(** The affine point of a point in Jacobian coordinates. *)
Definition affine (P : Point) : apoint :=
  if decide (value (z P) ≡p 0) then None
  else let i := inv (value (z P)) in
    affine_point (value (x P) * (i * i)) (value (y P) * (i * i * i)).

(** ** Jacobian coordinates *)
Lemma affine_infinity P : value (z P) ≡p 0 -> affine P = None.
Proof. intros H. unfold affine. by rewrite decide_True. Qed.

#[export] Instance affine_point_proper : Proper (eqm ==> eqm ==> eq) affine_point.
Proof. intros a b Hab c d Hcd. unfold affine_point. apply eqm_mod in Hab, Hcd. by rewrite Hab, Hcd. Qed.

Lemma affine_finite P Z a b :
  value (z P) ≡p Z -> ~ Z ≡p 0 -> value (x P) ≡p a * (Z * Z) -> value (y P) ≡p b * (Z * Z * Z) ->
  affine P = affine_point a b.
Proof.
  intros HZ Hnz Hx Hy. unfold affine. rewrite decide_False by (by rewrite HZ). cbv zeta.
  set (i := inv (value (z P))). assert (Hi : i * Z ≡p 1) by (rewrite <- HZ; apply inv_spec; by rewrite HZ).
  rewrite Hx, Hy. clearbody i. apply affine_point_proper.
  - transitivity (a * ((i * Z) * (i * Z))); [apply eqm_of_eq; ring|]. rewrite Hi. apply eqm_of_eq. ring.
  - transitivity (b * ((i * Z) * (i * Z) * (i * Z))); [apply eqm_of_eq; ring|]. rewrite Hi. apply eqm_of_eq. ring.
Qed.

(** Either the point is at infinity, or it has these coordinates. *)
Lemma affine_cases P :
  (value (z P) ≡p 0 /\ affine P = None) \/
  exists a b, ~ value (z P) ≡p 0 /\ affine P = Some (a, b) /\
    value (x P) ≡p a * (value (z P) * value (z P)) /\
    value (y P) ≡p b * (value (z P) * value (z P) * value (z P)).
Proof.
  destruct (decide (value (z P) ≡p 0)) as [H|H]; [left; split; [done|by apply affine_infinity]|right].
  unfold affine. rewrite decide_False by done. cbv zeta. pose proof (inv_spec _ H) as Hi.
  set (i := inv (value (z P))) in *. clearbody i. unfold affine_point. do 2 eexists. split_and!; [done|reflexivity| |].
  - rewrite eqm_mod_l.
    transitivity (value (x P) * (1 * 1)); [apply eqm_of_eq; ring|]. rewrite <- Hi. apply eqm_of_eq. ring.
  - rewrite eqm_mod_l.
    transitivity (value (y P) * (1 * 1 * 1)); [apply eqm_of_eq; ring|]. rewrite <- Hi. apply eqm_of_eq. ring.
Qed.

(** ** Elements with a value *)

(** The element holds a number modulo the prime, in limbs as the field
    operations leave them. *)
Definition holds (v : Z) (f : FieldElement) : Prop := result29 f /\ value f ≡p v.

Lemma holds_value f : result29 f -> holds (value f) f.
Proof. by split. Qed.

Lemma holds_eqm u v f : holds u f -> u ≡p v -> holds v f.
Proof. intros [Hf Hu] Huv. split; [done|]. by rewrite Hu. Qed.

Lemma holds_Square u f : holds u f -> holds (u * u) (Square f).
Proof.
  intros [Hf Hu]. destruct (Square_spec f (result_limbs f Hf)) as [Hb Hv]. split; [exact Hb|]. by rewrite Hv, Hu.
Qed.

Lemma holds_Mul u v f g : holds u f -> holds v g -> holds (u * v) (Mul f g).
Proof.
  intros [Hf Hu] [Hg Hv]. destruct (Mul_spec 536870911 536870911 f g) as [Hb Hm]; [unfold limb_product; lia|done|done|].
  split; [exact Hb|]. by rewrite Hm, Hu, Hv.
Qed.

Lemma holds_Reduce v f : below 8 4294967281 f -> value f ≡p v -> holds v (Reduce f).
Proof. intros Hf Hv. destruct (Reduce_spec f Hf) as [Hb Hr]. split; [exact Hb|]. by rewrite Hr. Qed.

Lemma holds_shift n v f : 0 <= n <= 3 -> holds v f -> holds (2 ^ n * v) (Reduce (shift_limbs n f)).
Proof.
  intros Hn [Hf Hv]. assert (Hn' : n = 0 \/ n = 1 \/ n = 2 \/ n = 3) by lia.
  destruct (shift_limbs_spec n 536870911 f Hf) as [Hs Hsv]; [lia|by intuition subst|].
  apply holds_Reduce; [|by rewrite Hsv, Hv]. apply (below_le _ _ _ _ Hs). by intuition subst.
Qed.

Lemma holds_sub u v f g : holds u f -> holds v g -> holds (u - v) (Reduce (Subtract f g)).
Proof.
  intros [Hf Hu] [Hg Hv]. destruct (field_Subtract_spec f g) as [Hs Hsv]; [by apply below_le with 536870911..|].
  apply holds_Reduce; [|by rewrite Hsv, Hu, Hv]. apply (below_le _ _ _ _ Hs). lia.
Qed.

Lemma holds_add u v f g : holds u f -> holds v g -> holds (u + v) (Reduce (Add f g)).
Proof.
  intros [Hf Hu] [Hg Hv]. destruct (Add_spec _ _ f g Hf Hg) as [Hs Hsv]; [lia|].
  apply holds_Reduce; [|by rewrite Hsv, Hu, Hv]. apply (below_le _ _ _ _ Hs). lia.
Qed.

(** The difference to a sum that is not reduced. *)
Lemma holds_sub_sum u v w f g h :
  holds u f -> holds v g -> holds w h -> holds (u - (v + w)) (Reduce (Subtract f (Add g h))).
Proof.
  intros [Hf Hu] [Hg Hv] [Hh Hw]. destruct (Add_spec _ _ g h Hg Hh) as [Hs Hsv]; [lia|].
  destruct (field_Subtract_spec f (Add g h)) as [Hd Hdv]; [by apply below_le with 536870911|apply (below_le _ _ _ _ Hs); lia|].
  apply holds_Reduce; [|by rewrite Hdv, Hsv, Hu, Hv, Hw]. apply (below_le _ _ _ _ Hd). lia.
Qed.

Lemma holds_add_double u v f g : holds u f -> holds v g -> holds (u + 2 * v) (Reduce (Add f (shift_limbs 1 g))).
Proof.
  intros [Hf Hu] [Hg Hv]. destruct (shift_limbs_spec 1 536870911 g Hg) as [Hs Hsv]; [lia|done|].
  destruct (Add_spec _ _ f (shift_limbs 1 g) Hf Hs) as [Hd Hdv]; [done|].
  apply holds_Reduce; [|by rewrite Hdv, Hsv, Hu, Hv]. by apply (below_le _ _ _ _ Hd).
Qed.

Lemma holds_mul_double u v f g : holds u f -> holds v g -> holds (2 * u * v) (Mul (shift_limbs 1 f) g).
Proof.
  intros [Hf Hu] [Hg Hv]. destruct (shift_limbs_spec 1 536870911 f Hf) as [Hs Hsv]; [lia|done|].
  destruct (Mul_spec 1073741821 536870911 (shift_limbs 1 f) g) as [Hb Hm]; [by unfold limb_product|done|done|].
  split; [exact Hb|]. by rewrite Hm, Hsv, Hu, Hv.
Qed.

:: Task directions ::
Your answer should be the lines of the listing above between the line holding "Proof. intros [Hf" and the line holding "Lemma holds_Reduce v", inclusive, restated word for word and alone.

:: Response below ::
Proof. intros [Hf Hu] Huv. split; [done|]. by rewrite Hu. Qed.

Lemma holds_Square u f : holds u f -> holds (u * u) (Square f).
Proof.
  intros [Hf Hu]. destruct (Square_spec f (result_limbs f Hf)) as [Hb Hv]. split; [exact Hb|]. by rewrite Hv, Hu.
Qed.

Lemma holds_Mul u v f g : holds u f -> holds v g -> holds (u * v) (Mul f g).
Proof.
  intros [Hf Hu] [Hg Hv]. destruct (Mul_spec 536870911 536870911 f g) as [Hb Hm]; [unfold limb_product; lia|done|done|].
  split; [exact Hb|]. by rewrite Hm, Hu, Hv.
Qed.

Lemma holds_Reduce v f : below 8 4294967281 f -> value f ≡p v -> holds v (Reduce f).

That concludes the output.